WHAT YOU SHOULD DO => From the listing below, output only the lines starting at the line that has "same_attr f s s' → st_objs s !!" and ending at the line that has "same_attr f s s' → st_objs s'", exactly as they appear, ends included.
◆ ◆ ◆ ◆
Lemma readable_mono s s' :
  (∀ x, readable s x → readable s' x) → ∀ c p,
  reader (λ x, x < c ∧ readable s x) p → reader (λ x, x < c ∧ readable s' x) p.
Proof. intros H c p. apply reader_weaken. intros x [? ?]. auto. Qed.

Lemma comp_alter s f x c :
  comp (set_objs (alter f x) s) c =
    if decide (c = x) then o ← st_objs s !! x; match o_kind (f o) with KComputed st => Some st | _ => None end
    else comp s c.
Proof.
  unfold comp. simpl. destruct (decide (c = x)) as [->|Hne].
  - rewrite lookup_alter_eq. by destruct (st_objs s !! x).
  - by rewrite lookup_alter_ne by done.
Qed.

(** *** Attributes of the objects *)

(** The objects are the same, and the attribute [f] of each. *)
Definition same_attr {A} (f : obj → A) (s s' : store) : Prop :=
  ∀ y, f <$> st_objs s' !! y = f <$> st_objs s !! y.

Lemma same_attr_to {A} (f : obj → A) s s' y o :
  same_attr f s s' → st_objs s !! y = Some o → ∃ o', st_objs s' !! y = Some o' ∧ f o' = f o.
Proof.
  intros H Hy. specialize (H y). rewrite Hy in H. destruct (st_objs s' !! y) as [o'|]; [|done].
  exists o'. split; [done|]. by injection H.
Qed.

Lemma same_attr_sym {A} (f : obj → A) s s' : same_attr f s s' → same_attr f s' s.
Proof. intros H y. by rewrite H. Qed.

Lemma same_attr_from {A} (f : obj → A) s s' y o' :
  same_attr f s s' → st_objs s' !! y = Some o' → ∃ o, st_objs s !! y = Some o ∧ f o = f o'.
Proof. intros H%same_attr_sym. by apply same_attr_to. Qed.

Lemma same_attr_objs {A} (f : obj → A) s s' : st_objs s' = st_objs s → same_attr f s s'.
Proof. intros E y. by rewrite E. Qed.

Lemma same_attr_alter {A} (f : obj → A) s s' g x :
  st_objs s' = alter g x (st_objs s) → (∀ o, st_objs s !! x = Some o → f (g o) = f o) → same_attr f s s'.
Proof.
  intros E Hg y. rewrite E. destruct (decide (y = x)) as [->|Hne].
  - rewrite lookup_alter_eq. destruct (st_objs s !! x) as [o|]; [|done]. simpl. by rewrite Hg.
  - by rewrite lookup_alter_ne.
Qed.

Lemma kinds_comp s s' c : same_attr o_kind s s' → comp s' c = comp s c.
Proof.
  intros H. unfold comp. specialize (H c).
  destruct (st_objs s' !! c), (st_objs s !! c); simplify_eq/=; by rewrite ?H.
Qed.

Lemma kinds_value s s' x : same_attr o_kind s s' → value_of s' x = value_of s x.
Proof.
  intros H. unfold value_of. specialize (H x).
  destruct (st_objs s' !! x), (st_objs s !! x); simplify_eq/=; by rewrite ?H.
Qed.

Lemma kinds_readable s s' x : same_attr o_kind s s' → readable s x → readable s' x.
Proof. intros H. unfold readable. by rewrite (kinds_value s s'). Qed.

Lemma ids_wf s s' :
  same_attr o_id s s' → (∀ n, st_next s' ≤ n → st_subs s' !! n = None) →
  st_next s ≤ st_next s' → st_lastId s ≤ st_lastId s' → wf s → wf s'.
Proof.
  intros Hid Hsub Hn Hl [W1 W2 W3 W4]. split; [|done|..].
  - intros y Hy. destruct (st_objs s' !! y) as [o'|] eqn:E; [|done].
    destruct (same_attr_from _ _ _ _ _ Hid E) as (o & Ho & _). rewrite W1 in Ho by lia. done.
  - intros x y ox oy i Hx Hy Hi Hj.
    destruct (same_attr_from _ _ _ _ _ Hid Hx) as (ox' & Hx' & Ex), (same_attr_from _ _ _ _ _ Hid Hy) as (oy' & Hy' & Ey).
    eapply (W3 x y ox' oy' i); congruence.
  - intros x o i Hx Hi. destruct (same_attr_from _ _ _ _ _ Hid Hx) as (o' & Hx' & Ex).
    etrans; [eapply (W4 x o' i)|]; congruence.
Qed.

(** *** Lists of subscriptions *)

Lemma listing_same s s' :
  same_attr o_subscriptions s s' → st_subs s' = st_subs s → listing s → listing s'.
Proof.
  intros Ho Es [H1 H2 H3]. split; rewrite ?Es.
  - intros x o' e L n Hx. destruct (same_attr_from _ _ _ _ _ Ho Hx) as (o & Hx' & <-). by eapply H1.
  - intros x o' e L Hx. destruct (same_attr_from _ _ _ _ _ Ho Hx) as (o & Hx' & <-). by eapply H2.
  - intros n x e cb Hn. destruct (H3 n x e cb Hn) as (o & L & Hx & HL & Hin).
    destruct (same_attr_to _ _ _ _ _ Ho Hx) as (o' & Hx' & E). exists o', L. by rewrite E.
Qed.

(** The new last element of the subscriptions of an event. *)
Definition add_subscription (e : string) (n : nat) : obj → obj :=
  with_subscriptions (λ m, <[e := default [] (m !! e) ++ [n]]> m).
◆ ◆ ◆ ◆
EXERCISE SOLUTION =>
  same_attr f s s' → st_objs s !! y = Some o → ∃ o', st_objs s' !! y = Some o' ∧ f o' = f o.
Proof.
  intros H Hy. specialize (H y). rewrite Hy in H. destruct (st_objs s' !! y) as [o'|]; [|done].
  exists o'. split; [done|]. by injection H.
Qed.

Lemma same_attr_sym {A} (f : obj → A) s s' : same_attr f s s' → same_attr f s' s.
Proof. intros H y. by rewrite H. Qed.

Lemma same_attr_from {A} (f : obj → A) s s' y o' :
  same_attr f s s' → st_objs s' !! y = Some o' → ∃ o, st_objs s !! y = Some o ∧ f o = f o'.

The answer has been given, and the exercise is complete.